What's the relation between the terms "forward path" and "envelope recipient"? The draft says "forward path" nowadays.
Linus Nordberg linus@nordberg.se writes:
What's the relation between the terms "forward path" and "envelope recipient"? The draft says "forward path" nowadays.
"Forward-path" is the term used in the syntax description in RFC 2821, "4.1.2 Command Argument Syntax":
Reverse-path = Path Forward-path = Path Path = "<" [ A-d-l ":" ] Mailbox ">" A-d-l = At-domain *( "," A-d-l ) ; Note that this form, the so-called "source route", ; MUST BE accepted, SHOULD NOT be generated, and SHOULD be ; ignored. At-domain = "@" domain
So I just borrowed the term from there. Is "Envelope sender" better?
/Niels
nisse@lysator.liu.se (Niels Möller) wrote 21 Oct 2004 16:00:52 +0200:
| > What's the relation between the terms "forward path" and "envelope | > recipient"? The draft says "forward path" nowadays. | | "Forward-path" is the term used in the syntax description in RFC | 2821, "4.1.2 Command Argument Syntax":
Ah, my searching skills were obviously temporarily out of service earlier today.

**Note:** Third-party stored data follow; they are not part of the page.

(** a session with a device is set up exactly when it has an address and either a community or valid
    settings of SNMPv3, and one of at most twelve tries to connect succeeds; it has the device's own
    timeout and retries where they are set; with SNMPv3 messages are only encrypted where both protocols are
    set: without authentication the protocol of privacy is not used. *)
Theorem InitSNMP_spec d t r :
  (¬ session_ok d → ∃ e, InitSNMP d t r = Ok (inl e)) ∧
  (session_ok d → ∃ s d', session_for d t r = inr (s, d') ∧
     s_Timeout s = (if 0 <? d_TimeoutMS d then d_TimeoutMS d else t) ∧ s_MsgFlags s = v3_flags <$> V3 d ∧
     ((∃ i, (i < 12)%nat ∧ Connect s i = None) → InitSNMP d t r = Ok (inr (s, d'))) ∧
     ((∀ i, (i < 12)%nat → Connect s i ≠ None) → ∃ e, Connect s 11 = Some e ∧ InitSNMP d t r = Ok (inl e))).
Proof.
  unfold InitSNMP. split.
  - intros Hn. destruct (session_for_err d t r Hn) as [e ->]. by exists e.
  - intros Hok. destruct (session_for_ok d t r Hok) as (s & d' & E & _ & Ht & _ & _ & Hf & _). exists s, d'. split; [done|]. split; [done|]. split; [done|].
    rewrite E. destruct (connect_loop_spec (Connect s) 13 0) as (err & n & -> & Hn & Hb & He & Hl); [lia..|]. cbn. split.
    + intros (i & Hi & Hc). destruct err as [e|]; [|done]. rewrite (Hl ltac:(done)) in *. exfalso. destruct (decide (i = 11)%nat) as [->|Hi'].
      * cbn in He. congruence.
      * apply (Hb i); [lia|done].
    + intros Hall. destruct err as [e|]; [|by destruct (Hall (n - 1)%nat ltac:(lia))]. rewrite (Hl ltac:(done)) in He. exists e. split; [exact He|done].
Qed.

(** ** Pollers *)

(** All of these devices were started without an error. *)
Inductive all_started (flowOnly : bool) (g : SnmpGlobalConfig) (t r : Z) : list (option device) → list poller → Prop :=
| started_nil : all_started flowOnly g t r [] []
| started_cons d ps l qs : run_device flowOnly g t r d = Ok (ps, None) → all_started flowOnly g t r l qs → all_started flowOnly g t r (d :: l) (ps ++ qs).

(** the devices are started one after the other until the first that fails: without an error every
    device has its pollers; with one, exactly those before the device that failed have theirs, and none
    after it is started, whichever order the range over the devices took. *)
Theorem polling_stops flowOnly g t r l ps err : run_devices flowOnly g t r l = Ok (ps, err) →
  match err with
  | None => all_started flowOnly g t r l ps
  | Some e => ∃ l1 d l2 qs rs, l = l1 ++ d :: l2 ∧ ps = qs ++ rs ∧ all_started flowOnly g t r l1 qs ∧ run_device flowOnly g t r d = Ok (rs, Some e)
  end.
Proof.
  revert ps err. induction l as [|d l IH]; intros ps err; cbn [run_devices]; [intros [= <- <-]; constructor|].
  destruct (run_device flowOnly g t r d) as [[qs [e|]]| | |] eqn:E; cbn; try discriminate.
  - intros [= <- <-]. exists [], d, l, [], qs. split; [done|]. split; [done|]. split; [constructor|done].
  - destruct (run_devices flowOnly g t r l) as [[rs err']| | |]; cbn; try discriminate. intros [= <- <-]. specialize (IH _ _ eq_refl). destruct err' as [e|].
    + destruct IH as (l1 & d' & l2 & qs' & rs' & -> & -> & H1 & H2). exists (d :: l1), d', l2, (qs ++ qs'), rs'.
      split; [done|]. split; [by rewrite app_assoc|]. split; [by constructor|done].
    + by constructor.
Qed.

| Reverse-path = Path | Forward-path = Path | Path = "<" [ A-d-l ":" ] Mailbox ">" | A-d-l = At-domain *( "," A-d-l ) | ; Note that this form, the so-called "source route", | ; MUST BE accepted, SHOULD NOT be generated, and SHOULD be | ; ignored. | At-domain = "@" domain | | So I just borrowed the term from there. Is "Envelope sender" better?
Disregarding the fact that it means exactly the opposite from what we want to say, you mean? ;-)
Isn't the term mostly historical, when "bang paths" and other magic helped people routing their mail in mysterious ways? Recipient is more clear to me. Only slightly awkward since it probably should be prepended with "envelope" to clearify that it isn't what's in To, Cc or other message headers.